La domanda riporta in evidenza la fragilità di ogni nuovo equilibrio se non si affronta e risolve, contestualmente, l’annoso conflitto, tra Ucraina e separatisti, nelle regioni russofone. Infatti, se, da un lato, bisogna riconoscere che, per quanto incentivati da Washington, i moti di Euromaidan rivelavano una sincera aspirazione europeista della maggioranza degli ucraini, dall’altro è difficile credere che i separatisti russofoni - per quanto supportati,  anche militarmente, da Mosca - non abbiano reali e radicate ambizioni indipendentiste.

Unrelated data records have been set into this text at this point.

(** * The MPC controller node ([mpc_node.cpp]): control loop, callbacks and start-up

    A shallow embedding of [src/ros/src/mpc/src/mpc_node.cpp].

    - A C++ [double] is a real number ([R]): arithmetic is exact, there is
      no rounding, no infinity and no NaN.
    - [int] is a 32-bit and [size_t] a 64-bit machine integer, held in [Z]
      with the wrap-around of every conversion written out.
    - A [std::vector<double>] is a [list R]; [operator[]] out of range and
      the remainder by zero have no defined behaviour in C++ and are the
      error result [None] of the option monad.
    - What [MPC.h] declares (constants, [Lf], [polyfit], [polyeval] and the
      solver) lies outside this file: it is the interface [MPC_h], and
      every definition is parametric in it. *)

From Stdlib Require Import String Ascii.
From Stdlib Require Import Reals Lra Lia ZArith List Bool.
Import ListNotations.

Open Scope R_scope.

(** ** Option monad for vector reads *)

Definition bind {A B : Type} (m : option A) (f : A -> option B) : option B :=
  match m with
  | Some a => f a
  | None => None
  end.

Notation "x <- m ;; k" := (bind m (fun x => k))
  (at level 61, m at next level, right associativity).
Notation "' p <- m ;; k" := (bind m (fun x => let p := x in k))
  (at level 61, p pattern, m at next level, right associativity).

(** ** Machine integers *)

Module MachInt.

Definition size_t_modulus : Z := 2 ^ 64.
Definition int_modulus : Z := 2 ^ 32.

(** Conversion to [size_t]: reduction modulo 2^64. *)
Definition to_size_t (z : Z) : Z := (z mod size_t_modulus)%Z.

(** Conversion to [int]: the two's complement representative. *)
Definition to_int (z : Z) : Z :=
  ((z + 2 ^ 31) mod int_modulus - 2 ^ 31)%Z.

(** [a % b] on [size_t]; the remainder by zero is undefined. *)
Definition urem (a b : Z) : option Z :=
  if (b =? 0)%Z then None else Some (a mod b)%Z.

End MachInt.
Import MachInt.

(** ** Vectors *)

(** [v[k]] for an index already converted to [size_t]. *)
Definition vec_at (v : list R) (k : Z) : option R :=
  if (0 <=? k)%Z && (k <? Z.of_nat (length v))%Z
  then nth_error v (Z.to_nat k)
  else None.
(** * volos swagger: the authorization middleware

    A shallow embedding of [swagger/lib/auth-middleware.js]: the module-level
    variables become one [state] record, every function that reads or writes
    them becomes a computation in a state-and-exception monad, and the
    underscore helpers the module relies on are written out for the JavaScript
    values they are applied to.  Calls to [debug] only trace and are left out,
    as are [helpers.init(config)] and [authorizationsMap], which nothing in the
    module reads. *)

From Stdlib Require Import String Ascii List ZArith Bool Arith Lia.
From Stdlib Require Import DecimalString.
Import ListNotations.
Local Open Scope list_scope.
Local Open Scope string_scope.

Set Implicit Arguments.

(** ** JavaScript values *)

(** Values as they come out of a parsed YAML or JSON document (numbers are
    the integers), plus opaque callables with their arity.  An object is the
    list of its own enumerable properties in enumeration order (insertion
    order: no key of the documents handled here is an integer index). *)
#[warnings="-register-all"]
Inductive jsval : Type :=
| JUndefined
| JNull
| JBool (b : bool)
| JNum (n : Z)
| JStr (s : string)
| JFunction (label : string) (arity : nat)
| JArr (items : list jsval)
| JObj (props : list (string * jsval)).

Definition obj := list (string * jsval).

(** [ToBoolean]: what [if (v)], [!v] and [a || b] test. *)
Definition truthy (v : jsval) : bool :=
  match v with
  | JUndefined | JNull => false
  | JBool b => b
  | JNum n => negb (Z.eqb n 0)
  | JStr s => negb (String.eqb s "")
  | JFunction _ _ | JArr _ | JObj _ => true
  end.

(** [v === s] for a string [s]. *)
Definition strict_eq_str (v : jsval) (s : string) : bool :=
  match v with
  | JStr t => String.eqb t s
  | _ => false
  end.

(** ** Objects as ordered property lists *)

Section Properties.
Context {V : Type}.

(** [o[k]] on own properties; [None] is [undefined]. *)
Fixpoint obj_get (k : string) (o : list (string * V)) : option V :=
  match o with
  | [] => None
  | (k', v) :: o' => if String.eqb k k' then Some v else obj_get k o'
  end.

(** [o[k] = v]: an existing property keeps its place, a new one goes last. *)
Fixpoint obj_set (k : string) (v : V) (o : list (string * V)) : list (string * V) :=
  match o with
  | [] => [(k, v)]
  | (k', v') :: o' =>
      if String.eqb k k' then (k, v) :: o' else (k', v') :: obj_set k v o'
  end.

(** [Object.keys(o)] and [_.values(o)]. *)
Definition obj_keys (o : list (string * V)) : list string := map fst o.
Definition obj_values (o : list (string * V)) : list V := map snd o.

(** No property is listed twice: what every JavaScript object satisfies. *)
Definition obj_wf (o : list (string * V)) : Prop := NoDup (obj_keys o).
End Properties.

(** Property read [v.k] / [v[k]] on an arbitrary value: reading from
    [undefined] or [null] throws, other primitives have no own property. *)
Definition prop_of (v : jsval) (k : string) : option jsval :=
  match v with
  | JUndefined | JNull => None
  | JObj o => Some (match obj_get k o with Some x => x | None => JUndefined end)
  | _ => Some JUndefined
  end.


(** Decimal rendering of an array index, as [String(i)]. *)
Definition index_name (i : nat) : string :=
  NilEmpty.string_of_uint (Nat.to_uint i).

(** underscore's [isArrayLike]: the collection's [length] is a number between
    0 and [MAX_ARRAY_INDEX] (2^53 - 1). *)
Definition MAX_ARRAY_INDEX : Z := 9007199254740991.

Definition array_like (n : Z) : bool :=
  (0 <=? n)%Z && (n <=? MAX_ARRAY_INDEX)%Z.

Section Collections.
Context {V : Type}.
(** Which values are numbers, and the value that stands for [undefined]. *)
Variable number_of : V -> option Z.
Variable undefined : V.

(** The length underscore walks an object by, when its own [length] makes
    it array-like. *)
Definition array_length (o : list (string * V)) : option nat :=
  match obj_get "length" o with
  | Some v =>
      match number_of v with
      | Some n => if array_like n then Some (Z.to_nat n) else None
      | None => None
      end
  | None => None
  end.

(** [o[i]] *)
Definition at_index (o : list (string * V)) (i : nat) : V :=
  match obj_get (index_name i) o with
  | Some v => v
  | None => undefined
  end.

(** The [(key, value)] pairs underscore's [_.each], [_.filter] and
    [_.contains] walk an object by: [o[0] .. o[length - 1]] under their
    indices when the object is array-like, its own properties otherwise. *)
Definition collection_entries (o : list (string * V)) : list (string * V) :=
  match array_length o with
  | Some n => map (fun i => (index_name i, at_index o i)) (seq 0 n)
  | None => o
  end.

Definition collection_values (o : list (string * V)) : list V :=
  map snd (collection_entries o).
End Collections.

Definition js_number (v : jsval) : option Z :=
  match v with
  | JNum n => Some n
  | _ => None
  end.

Fixpoint indexed_from {V : Type} (i : nat) (l : list V) : list (string * V) :=
  match l with
  | [] => []
  | x :: l' => (index_name i, x) :: indexed_from (S i) l'
  end.

Fixpoint chars_of (s : string) : list jsval :=
  match s with
  | EmptyString => []
  | String c s' => JStr (String c EmptyString) :: chars_of s'
  end.

(** The [(key, value)] pairs [_.each(v, f)] hands to [f(value, key)]: an
    object as [collection_entries] walks it, the indexed items of an array or
    of a string, [undefined] under each index below the arity of a function
    (all array-like), nothing for any other value. *)
Definition each_entries (v : jsval) : list (string * jsval) :=
  match v with
  | JObj o => collection_entries js_number JUndefined o
  | JArr l => indexed_from 0 l
  | JStr s => indexed_from 0 (chars_of s)
  | JFunction _ n => map (fun i => (index_name i, JUndefined)) (seq 0 n)
  | _ => []
  end.

(** [_.contains(collection, s)] once the collection is reduced to the values
    it is walked by: underscore compares VALUES, never the keys of an
    object. *)
Definition contains_str (vals : list jsval) (s : string) : bool :=
  existsb (fun v => strict_eq_str v s) vals.

(** [s.substring(1)]. *)
Definition substring1 (s : string) : string :=
  match s with
  | EmptyString => EmptyString
  | String _ s' => s'
  end.

(** [String(array)], that is [array.join(',')], for an array of strings. *)
Definition join_comma (l : list string) : string := String.concat "," l.

(** ** Constants of the module *)

Definition SERVICES : list string := ["x-a127-services"; "x-volos-resources"].
Definition VOLOS_AUTH : string := "x-volos-authorizations".
Definition A127_AUTH : string := "x-a127-authorizations".
Definition OAUTH_PROP : string := "x-volos-oauth-service".

(** ** The documents and objects the module works on *)

(** A property of [swagger.paths]: either a value of the specification's own,
    or the path item of the bundled template document itself.  [importOAuth]
    stores the template's object, not a copy, so what it writes on that object
    afterwards is seen through every path that holds it. *)
Inductive pathItem : Type :=
| OwnItem (v : jsval)
| TemplateItem (keyPath : string).

(** [require('../spec/oauth_operations.yaml')]: the bundled document is not
    part of the sources at hand, so it is a component of the state, with path
    items and definitions that are objects, as a Swagger document has them
    (so neither container has a numeric [length], and underscore walks all
    their properties). *)
Record templateDoc : Type := {
  tpl_paths : list (string * obj);
  tpl_definitions : list (string * obj)
}.

(** [options.tokenPaths]: the code reads [paths.length] and iterates
    [_.each(paths, function(path, name) ...)], which is defined for an array of
    target paths and for an object from endpoint name to target path. *)
Inductive tokenPathsValue : Type :=
| TPArray (items : list string)
| TPObject (props : list (string * string)).

Record serviceOptions : Type := {
  passwordCheck : jsval;
  tokenPaths : option tokenPathsValue;
  otherOptions : obj
}.

Record serviceDefinition : Type := {
  provider : string;
  options : serviceOptions
}.

(** What one check step of a chain does with the request's credential. *)
Inductive stepOutcome : Type :=
| StepPass (result : jsval)
| StepFail (err : jsval)
| StepRespond.

(** A volos resource, as far as this module uses one: [validGrantTypes]
    (present on oauth resources only), [verifyToken(credential, scopes, cb)]
    given by the [(err, result)] it passes to [cb], and the behaviour of the
    step [connectMiddleware().authenticate(scope)]. *)
Record resource : Type := {
  res_provider : string;
  res_options : serviceOptions;
  validGrantTypes : jsval;
  verifyToken : jsval -> jsval -> jsval * jsval;
  authenticate : jsval -> jsval -> stepOutcome
}.

Definition registry := list (string * resource).

(** The steps pushed on [middlewares]; [helpers.chain(middlewares)] is the
    list itself. *)
Inductive middlewareStep : Type :=
| AuthenticateStep (name : string) (oauth : resource) (scope : jsval)
| AddResourcesStep (resources : option registry).

Definition chain := list middlewareStep.

(** [operation.volos], the memoization slot. *)
Record volosSlot : Type := { authChain : option chain }.

Record operation : Type := {
  operationId : jsval;
  op_a127_authorizations : jsval;      (* operation['x-a127-authorizations'] *)
  op_volos_authorizations : jsval;     (* operation['x-volos-authorizations'] *)
  volos : option volosSlot
}.
(** * SolYield: the subscription gate, the user registry and the investment workflow

    A shallow embedding of the parts of the dashboard that decide what is
    persisted and who is answered:

    - the relational store behind Prisma ([Db]), with the unique and
      foreign-key constraints of [prisma/schema.prisma];
    - [DatabaseStorage] ([Storage]), [SolanaService] and the Express route
      handlers of [server/routes.ts] ([Routes]);
    - the client helpers [checkUsdcBalanceForLiquidity], [stakeRayToFarm]
      ([RayStaking]) and [swapSolToRay] ([SolanaSwap]);
    - the [investMutation.mutationFn] workflow of the investment modal
      ([InvestmentModal]) and the client-side gate of [AIRecommendations];
    - the rest of [DatabaseStorage] (preferences, risk profile, yield
      statistics, portfolio, transaction log and their mock data), the
      sessions of [SolanaService], the chat histories of [OpenAIService] and
      the handlers that read them.

    Conventions.  A JavaScript [number] is a rational ([Q]): NaN, the
    infinities and binary rounding are outside the model.  An [async]
    function is a function into [res]: [Ok v] is a promise resolved with
    [v], [Throw e] a rejected one.  Calls that leave the program (chain
    RPC, the Raydium SDK and HTTP API, the wallet, the OpenAI client, the
    clock, [Math.random]) are fields of environment records, so that a run
    is a function of the environment it met.  The database answers every
    call: a read returns what the tables hold, a write fails only on a
    constraint of the schema.  A [Decimal] column stores a number rounded
    to its scale ([Db.decimal]).  A number too large for its column and an
    id outside the range of the [Int] columns, both of which the database
    client refuses, are outside the model: [Db.decimal_fits] and
    [Db.is_Int] say which numbers are inside.  [console.log] and
    [console.error] are not recorded. *)

From Stdlib Require Import ZArith QArith String Ascii List Bool Lia Lqa.
From Stdlib Require Import Qround Qabs Decimal DecimalString DecimalPos Sorted.
From stdpp Require Import base option list gmap strings.
Import ListNotations.

Open Scope string_scope.
Open Scope Z_scope.

(** ** Exceptions and the [async] result monad *)

(** What a [throw] carries: an [Error] with its message, a Prisma
    known-request error with its [code] and [meta.target], or any other
    thrown value. *)
Inductive Exn : Type :=
| JsError (message : string)
| PrismaError (code : string) (target : list string) (message : string)
| Thrown (v : string).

Reciproche violazioni e resistenze, avevano già minato l’attuazione dei precedenti accordi di pace di Minsk. Ovviamente, nessuna delle parti attualmente in conflitto potrebbe farsi garante del rispetto di un nuovo assetto nelle regioni contese, se le reciproche milizie, nazionaliste e separatiste, fossero insoddisfatte dell’esito di un accordo tra i governi di Kieve di Mosca e risolute a rimanere in conflitto.  Ecco perché servirebbe il dispiegamento, come forza di peacekeeping, del convitato di pietra, le Nazioni Unite, sinora immobilizzato dal veto russo.

Infine, dovrebbe essere affrontato il vero tema nascosto della guerra: quello dei confliggenti interessi sul gas russo. Non a caso il gasdotto Nordstream 2, è stato la prima vittima delle sanzioni. Passando altrove, pregiudicava il gettito dei diritti di transito di un gran numero di paesi, inclusa  l’Ucraina. Inoltre, l’alleato atlantico non aveva mai nascosto il proprio sospetto verso quella che vedeva come una pericolosa saldatura di interessi tra Russia e Germania. Anche questo capitolo dovrà essere tenuto in conto, nella partita negoziale, con compensazioni e garanzie reciproche. In prospettiva - una volta chiuse queste sanguinose pagine di guerra - più dei nuovi assetti geopolitici e militari, sarà la ripresa delle normali relazioni commerciali ed economiche, tra Este Ovest, a garantire  stabilità e mantenimento di pacifici equilibri in Europa e nel mondo. Chi lo capisce lavorerà per questo.